Exercise prompt | Report every line from the material that contains the word "completed".
====
(** X12, witness. *)
Lemma failed_fit_is_partial_witness :
  exists self',
    fit nat keep_initial_guess unit_weights
      (__init__ None 10 5 1000 (Some [String.EmptyString; String.EmptyString])) 0%nat
      [[Fin 0]] [0%Z] = (Raised self', 0%nat)
    /\ class_properties_ self' = None
    /\ X_ self' = Some [[Fin 0]]
    /\ classes_ self' = Some [0%Z].
Proof.
  destruct fit_wrong_names as [self' Hf]. exists self'.
  split; [exact Hf|].
  destruct (failed_fit_is_partial nat keep_initial_guess unit_weights _ _ _ _ _ _ Hf)
    as (_ & Hcp & _ & _ & _ & Hpart).
  split; [exact Hcp|].
  destruct Hpart as (HX & _ & Hc & _); [discriminate|].
  split; [exact HX | exact Hc].
Defined.

(** X14, witness. *)
Lemma refit_same_data_is_idempotent_witness :
  islogvar default_classifier = None
  /\ exists self1,
       fit nat keep_initial_guess unit_weights default_classifier 0%nat [[Fin 0]] [0%Z]
       = (Returned tt self1, 0%nat)
       /\ fit nat keep_initial_guess unit_weights self1 0%nat [[Fin 0]] [0%Z]
          = (Returned tt self1, 0%nat).
Proof.
  split; [reflexivity|].
  eexists. split; [apply fit_nonpositive|].
  exact (refit_same_data_is_idempotent nat keep_initial_guess unit_weights
           default_classifier _ 0%nat 0%nat [[Fin 0]] [0%Z] eq_refl fit_nonpositive).
Defined.

(** X15, witness: the sampler that returns unit weights, and two classes
    that both have a mixture. *)
Lemma KL_estimates_finite_and_capped_witness :
  (forall target proposal N g,
      (0 < N)%nat ->
      fst (unit_weights target proposal N g) <> []
      /\ Forall (fun w => exists r, w = Fin r /\ 0 <= r)
                (fst (unit_weights target proposal N g)))
  /\ exists self g' KL,
       fit nat keep_initial_guess unit_weights default_classifier 0%nat
         [[Fin 0]; [Fin 2]; [Fin 1]; [Fin 3]] [3; 3; 7; 7]%Z = (Returned tt self, g')
       /\ KL_ self = Some KL
       /\ Forall (Forall (Forall (fun v => exists k, v = Fin k /\ k <= - ln 1e-300))) KL.
Proof.
  split; [exact unit_weights_ok|].
  destruct fit_two_profiles as (self & g' & Hf & _).
  destruct (KL_estimates_finite_and_capped nat keep_initial_guess unit_weights
              unit_weights_ok _ _ _ _ _ _ Hf) as (KL & H1 & H2).
  exists self, g', KL. split; [exact Hf|]. split; [exact H1 | exact H2].
Defined.
(** X8.  However little of the user buffer is writable, a fetch by the
    recorded caller (capacity at least one) empties the slot: what could
    not be copied is lost with the buffer.  The value returned and the
    number of bytes delivered add up to the number of bytes that were to be
    copied, so the value is zero exactly when the copy was complete. *)
Theorem fetch_short_copy_releases_slot k room count ppos w (b : buffer) s :
  call_task w = Some (current k) -> respbuf w = Some b -> c_str b = Some s ->
  Z.of_nat (length b) < 2 ^ 31 -> 1 <= count < 2 ^ 64 ->
  let n := Nat.min (Z.to_nat count) (length s + 1) in
  exists f,
    getpinfo_return k room count ppos w = Some f /\
    r_world f = emptied w /\
    length (r_user f) = Nat.min n room /\
    r_ret f + Z.of_nat (length (r_user f)) = Z.of_nat n /\
    (r_ret f = 0 <-> (n <= room)%nat).
Proof.
  intros Hct Hrb Hs Hlen Hcount n.
  rewrite (getpinfo_return_owner_result k room count ppos w b s) by assumption.
  eexists. split; [reflexivity|]. cbn [r_user r_world r_ret]. fold n.
  assert (length (take (Nat.min n room) (take (Z.to_nat count - 1) s ++ [NUL]))
          = Nat.min n room) as Hout.
  { rewrite length_take, length_app, length_take. simpl. subst n. lia. }
  rewrite Hout. repeat split; lia.
Qed.

Lemma fetch_short_copy_releases_slot_witness :
  let b := lit "Failed: invalid operation\n" ++ replicate 973 "x"%char in
  let w := occupied_by task_A b loaded in
  exists f,
    getpinfo_return (sample_kernel task_A) 4 512 3 w = Some f /\
    r_world f = emptied w /\
    length (r_user f) = Nat.min 27 4 /\
    r_ret f + Z.of_nat (length (r_user f)) = 27 /\
    (r_ret f = 0 <-> (27 <= 4)%nat).
Proof.
  intros b w.
  apply (fetch_short_copy_releases_slot (sample_kernel task_A) 4 512 3 w b
           (chars "Failed: invalid operation\n")).
  - reflexivity.
  - reflexivity.
  - vm_compute. reflexivity.
  - vm_compute. reflexivity.
  - lia.
Defined.

Lemma copy_to_user_length room (src : buffer) n out rest :
  copy_to_user room src n = Some (out, rest) ->
  (length out <= Nat.min (Z.to_nat n) room)%nat.
Proof.
  unfold copy_to_user.
  destruct ((0 <=? n) && (n <=? Z.of_nat (length src))); [|discriminate].
  intros [= <- _]. rewrite length_take. lia.
Qed.

(** X9.  A completed fetch never puts more bytes into the user buffer than
    the capacity the caller gave, nor more than the buffer takes -- in any
    state, reachable or not. *)
Theorem fetch_never_overruns k room count ppos w f :
  0 <= count ->
  getpinfo_return k room count ppos w = Some f ->
  Z.of_nat (length (r_user f)) <= count /\ (length (r_user f) <= room)%nat.
Proof.
  intros Hcount H. unfold getpinfo_return in H. cbv zeta in H.
  destruct (bool_decide _); cbn [negb] in H.
  2:{ injection H as <-. cbn [r_user length]. lia. }
  apply bind_Some in H as (b & _ & H).
  apply bind_Some in H as (n & _ & H).
  apply bind_Some in H as ([out rc] & Hcopy & H).
  injection H as <-. cbn [r_user].
  destruct (Z.ltb_spec count (to_size_t (to_int (n + 1)))) as [Hlt|Hge].
  - apply bind_Some in Hcopy as (b' & _ & Hcopy).
    apply bind_Some in Hcopy as ([out' rest] & Hcopy & Hout).
    injection Hout as -> _.
    apply copy_to_user_length in Hcopy. lia.
  - apply bind_Some in Hcopy as ([out' rest] & Hcopy & Hout).
    injection Hout as -> _.
    apply copy_to_user_length in Hcopy. lia.
Qed.

Lemma fetch_never_overruns_witness :
  let b := lit "Failed: invalid operation\n" ++ replicate 973 "x"%char in
  let f := {| r_ret := 0; r_pos := 0; r_user := chars "Failed: i" ++ [NUL];
              r_world := loaded |} in
  Z.of_nat (length (r_user f)) <= 10 /\ (length (r_user f) <= 512)%nat.
Proof.
  intros b f.
  apply (fetch_never_overruns (sample_kernel task_A) 512 10 3
           (occupied_by task_A b loaded) f).
  - lia.
  - vm_compute. reflexivity.
Defined.

(** X10.  In a reachable state (with [MAX_RESP] below [2^31]) a fetch
    leaves an array in one case only: the recorded caller fetching with
    capacity zero.  Every other fetch completes. *)
Theorem fetch_faults_only_at_zero L k room count ppos w :
  reachable L w -> Z.of_nat (MAX_RESP L) < 2 ^ 31 -> 0 <= count < 2 ^ 64 ->
  getpinfo_return k room count ppos w = None <->
  call_task w = Some (current k) /\ count = 0.
Proof.
  intros Hreach Hresp Hcount.
  pose proof (reachable_slot_inv L w Hreach) as Hinv. unfold slot_inv in Hinv.
  destruct (decide (call_task w = Some (current k))) as [Hown|Hforeign].
  2:{ rewrite getpinfo_return_foreign by assumption.
      split; [discriminate | now intros [? _]]. }
  rewrite Hown in Hinv.
  destruct (respbuf w) as [b|] eqn:Hb; [|contradiction].
  destruct Hinv as (s & Hs & _).
  pose proof (reachable_buffer_size L w b Hreach Hb) as Hlen.
  destruct (decide (count = 0)) as [->|Hpos].
  - destruct (getpinfo_return_zero k room ppos w b s) as (_ & _ & ->);
      try assumption; [lia|]. split; auto.
  - rewrite (getpinfo_return_owner_result k room count ppos w b s)
      by (assumption || lia).
    split; [discriminate | intros [_ ?]; contradiction].
Qed.

Lemma fetch_faults_only_at_zero_witness :
  let b := lit "Failed: invalid operation\n" ++ replicate 973 "x"%char in
  let w := occupied_by task_A b loaded in
  getpinfo_return (sample_kernel task_A) 512 0 3 w = None <->
  call_task w = Some (current (sample_kernel task_A)) /\ 0 = 0.
Proof.
  intros b w.
  apply (fetch_faults_only_at_zero sample_limits (sample_kernel task_A) 512 0 3 w).
  - sample_occupied.
  - simpl. lia.
  - lia.
Defined.

(** ** Whole exchanges *)

(** X11.  A submit that is accepted on an empty slot, followed by a
    completed fetch of the same task, leaves the module exactly as it was
    before the submit. *)
Theorem exchange_restores_state L k heap stack buf count ppos w r
    k' room m ppos' f :
  call_task w = None -> respbuf w = None ->
  getpinfo_call L k heap stack buf count ppos w = Some r -> 0 <= w_ret r ->
  current k' = current k ->
  getpinfo_return k' room m ppos' (w_world r) = Some f ->
  r_world f = w.
Proof.
  intros Hct Hrb Hcall Hacc Hsame Hret.
  destruct (accepted_call _ _ _ _ _ _ _ _ _ Hcall Hacc) as (b & s & Hw & _).
  rewrite Hw in Hret.
  apply getpinfo_return_world in Hret as [[Hne _] | [_ ->]].
  - cbn [call_task occupied_by] in Hne. congruence.
  - destruct w as [ct rb pc]. cbn [call_task respbuf] in *. now subst.
Qed.
Lemma resume_build_inv cfg i : builds_inv cfg -> builds_inv (resume_build cfg i).
Proof.
  destruct cfg as [st builds]. unfold builds_inv; simpl. intros [Hc Hall].
  destruct (nth_error builds i) as [b|] eqn:Hn; [|simpl; auto].
  assert (Hb : read_ok (length (store st)) b)
    by (eapply Forall_forall; [exact Hall|]; eapply nth_error_In; exact Hn).
  destruct (step_build_inv st b Hc Hb) as (Hc' & Hle & Hb').
  destruct (step_build st b) as [st' b']; simpl in *.
  split; [exact Hc'|].
  apply ScoreSignerFacts.Forall_replace_nth; [|exact Hb'].
  eapply Forall_impl; [|exact Hall]. intros x. apply read_ok_mono. exact Hle.
Qed.

Lemma run_builds_inv schedule cfg : builds_inv cfg -> builds_inv (run_builds schedule cfg).
Proof.
  unfold run_builds. revert cfg; induction schedule as [|i rest IH]; intros cfg Hinv; simpl.
  - exact Hinv.
  - apply IH. apply resume_build_inv. exact Hinv.
Qed.

(** C6: a successful [buildTree] persists the epoch it read, the greatest
    persisted epoch plus one (1 on an empty store), which no checkpoint held
    before; successive builds of non-empty score sets from an empty store
    persist and return exactly the epochs 1..K; and under any interleaving
    of concurrent builds, the unique index on [epoch] keeps the persisted
    epochs exactly 1..m, in insertion order. *)
Theorem buildTree_epochs_consecutive :
  (forall (st st' : Store digest) scores root epoch poolCount,
     buildTree st scores = Ok (st', (root, epoch, poolCount)) ->
     epoch = match maxEpoch st with Some e => (e + 1)%Z | None => 1%Z end /\
     map cp_epoch st' = map cp_epoch st ++ [epoch] /\
     ~ In epoch (map cp_epoch st)) /\
  (forall batches,
     Forall (fun scores => scores <> []) batches ->
     snd (buildTree_sequence (digest := digest) [] batches) = epochs_from_one (length batches) /\
     map cp_epoch (fst (buildTree_sequence (digest := digest) [] batches)) =
       epochs_from_one (length batches)) /\
  (forall (st : BuilderState digest) batches schedule,
     consecutive (store st) ->
     consecutive (store (fst (run_builds schedule (st, map Build_start batches))))).
Proof.
  split; [|split].
  - intros st st' scores root epoch poolCount Hb.
    pose proof (buildTree_finish_spec st (getCurrentEpoch st) scores) as Hs.
    unfold buildTree in Hb. rewrite Hb in Hs. destruct Hs as (-> & Hmap & Hex).
    split; [reflexivity|]. split; [exact Hmap|].
    rewrite <- existsb_epoch_In, Hex. discriminate.
  - intros batches Hall.
    destruct (buildTree_sequence_consecutive [] batches eq_refl Hall) as (Hm & Hc & Hl).
    unfold consecutive in Hc. rewrite Hl in Hc. simpl in Hm, Hc.
    split; [rewrite <- Hm|]; exact Hc.
  - intros st batches schedule Hc.
    apply (run_builds_inv schedule (st, map Build_start batches)).
    split; [exact Hc|]. simpl.
    apply Forall_forall. intros b Hb. apply in_map_iff in Hb.
    destruct Hb as (s & <- & _). exact I.
Qed.

End Epochs.

End MerkleBuilderFacts.

(* ------------------------------------------------------------------------- *)
Module MerkleTreeFacts.
Import MerkleBuilder MerkleSpec.

Section Tree.

Context {digest : Type} `{MerkleHash digest}.

Lemma fill_internal_above k (t : nat -> digest) j :
  (k <= j)%nat -> fill_internal k t j = t j.
Proof.
  revert t; induction k as [|i IH]; intros t Hj; simpl; [reflexivity|].
  rewrite IH by lia. unfold upd.
  destruct (Nat.eqb_spec j i); [lia|reflexivity].
Qed.

Lemma fill_internal_node k (t : nat -> digest) i :
  (i < k)%nat ->
  fill_internal k t i =
  hashPair (fill_internal k t (2 * i + 1)) (fill_internal k t (2 * i + 2)).
Proof.
  revert t; induction k as [|k' IH]; intros t Hi; [lia|]. simpl.
  destruct (Nat.eq_dec i k') as [->|Hne].
  - rewrite !fill_internal_above by lia. unfold upd, leftChildIndex, rightChildIndex.
    repeat match goal with
           | |- context [Nat.eqb ?a ?b] => destruct (Nat.eqb_spec a b); try lia
           end.
    f_equal; f_equal; lia.
  - apply IH. lia.
Qed.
====
Task response |
(** X9.  A completed fetch never puts more bytes into the user buffer than
    completed fetch of the same task, leaves the module exactly as it was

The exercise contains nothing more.